Work instruction: Look for "t. split; [set_solver|done]." in the entries below. Write out that line and all later lines exactly, ending with the final one.

*** Opening of Records supplied ***

(* ===== verification/ReviewSpec.v ===== *)
(** * What the review of discovered hosts promises

    The network suggested for a host, the partition of the homeless hosts into the
    networks that are missing, and why the dialog that asks for them one at a time comes
    to an end. *)

From S2P Require Import Prelude GoStrings Netip Ipam GoTime Json Process Scans Queue Inventory Import Records Portability Listings Review.
Local Open Scope Z_scope.

(** ** Suggestions *)

(** [t] names the scanned network [q], which contains the host. *)
Definition scanned (addr : Addr) (t : string) (q : Prefix) : Prop :=
  parse_prefix (trim_space t) = Some q ∧ is4 (pfx_addr q) = true ∧ pfx_bits q < 32 ∧ prefix_contains q addr = true.

Lemma target_network_Some addr t p : target_network addr t = Some p ↔ ∃ q, scanned addr t q ∧ p = prefix_masked q.
Proof.
  unfold target_network, scanned. destruct (parse_prefix (trim_space t)) as [q|] eqn:Hq; cbn -[prefix_masked prefix_contains];
    [|split; [done|by intros (?&(?&?)&?)]].
  destruct (is4 (pfx_addr q)) eqn:H4; cbn -[prefix_masked prefix_contains]; [|split; [done|intros (?&([= <-]&?&?)&?); congruence]].
  rewrite prefix_contains_masked by eauto using parse_prefix4_wf.
  destruct (32 <=? pfx_bits q) eqn:Hb, (prefix_contains q addr) eqn:Hc; cbn -[prefix_masked prefix_contains];
    (split; [naive_solver lia|intros (?&([= <-]&?&?&?)&->); (done || congruence || lia)]).
Qed.

(** The walk over the targets keeps a best network that nothing seen is longer than. *)
Definition best_of (addr : Addr) (ts : list string) (b : option Prefix) : Prop :=
  match b with
  | None => ∀ t, t ∈ ts → target_network addr t = None
  | Some p => (∃ t, t ∈ ts ∧ target_network addr t = Some p) ∧
              ∀ t q, t ∈ ts → target_network addr t = Some q → pfx_bits q ≤ pfx_bits p
  end.

Lemma best_of_foldl addr ts : ∃ b, best_of addr ts b ∧ containingTargetCIDR addr ts = prefix4_string <$> b.
Proof.
  unfold containingTargetCIDR. eexists. split; [|reflexivity].
  induction ts as [|t ts IH] using rev_ind; [by intros t ?%elem_of_nil|].
  rewrite foldl_app. cbn -[target_network]. revert IH.
  match goal with |- context [best_of addr ts ?f] => generalize f end. intros b IH.
  destruct (target_network addr t) as [p|] eqn:Hp; destruct b as [b|]; cbn in *.
  - destruct IH as [(u & Hu & Hub) Hmax]. destruct (pfx_bits b <? pfx_bits p) eqn:Hlt; cbn; (split; [|]).
    + exists t. split; [set_solver|done].
    + intros v q [Hv| ->%list_elem_of_singleton]%elem_of_app Hq; [pose proof (Hmax v q Hv Hq); lia|].
      rewrite Hp in Hq. injection Hq as <-. lia.
    + exists u. split; [set_solver|done].
    + intros v q [Hv| ->%list_elem_of_singleton]%elem_of_app Hq; [by eapply Hmax|].
      rewrite Hp in Hq. injection Hq as <-. lia.
  - split; [exists t; split; [set_solver|done]|].
    intros v q [Hv| ->%list_elem_of_singleton]%elem_of_app Hq; [by rewrite (IH v Hv) in Hq|].
    rewrite Hp in Hq. injection Hq as <-. lia.
  - destruct IH as [(u & Hu & Hub) Hmax]. split; [exists u; split; [set_solver|done]|].
    intros v q [Hv| ->%list_elem_of_singleton]%elem_of_app Hq; [by eapply Hmax|congruence].
  - intros v [Hv| ->%list_elem_of_singleton]%elem_of_app; [by apply IH|done].
Qed.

*** Close of Records supplied ***

Response for this exercise:
    + exists t. split; [set_solver|done].
    + intros v q [Hv| ->%list_elem_of_singleton]%elem_of_app Hq; [pose proof (Hmax v q Hv Hq); lia|].
      rewrite Hp in Hq. injection Hq as <-. lia.
    + exists u. split; [set_solver|done].
    + intros v q [Hv| ->%list_elem_of_singleton]%elem_of_app Hq; [by eapply Hmax|].
      rewrite Hp in Hq. injection Hq as <-. lia.
  - split; [exists t; split; [set_solver|done]|].
    intros v q [Hv| ->%list_elem_of_singleton]%elem_of_app Hq; [by rewrite (IH v Hv) in Hq|].
    rewrite Hp in Hq. injection Hq as <-. lia.
  - destruct IH as [(u & Hu & Hub) Hmax]. split; [exists u; split; [set_solver|done]|].
    intros v q [Hv| ->%list_elem_of_singleton]%elem_of_app Hq; [by eapply Hmax|congruence].
  - intros v [Hv| ->%list_elem_of_singleton]%elem_of_app; [by apply IH|done].
Qed.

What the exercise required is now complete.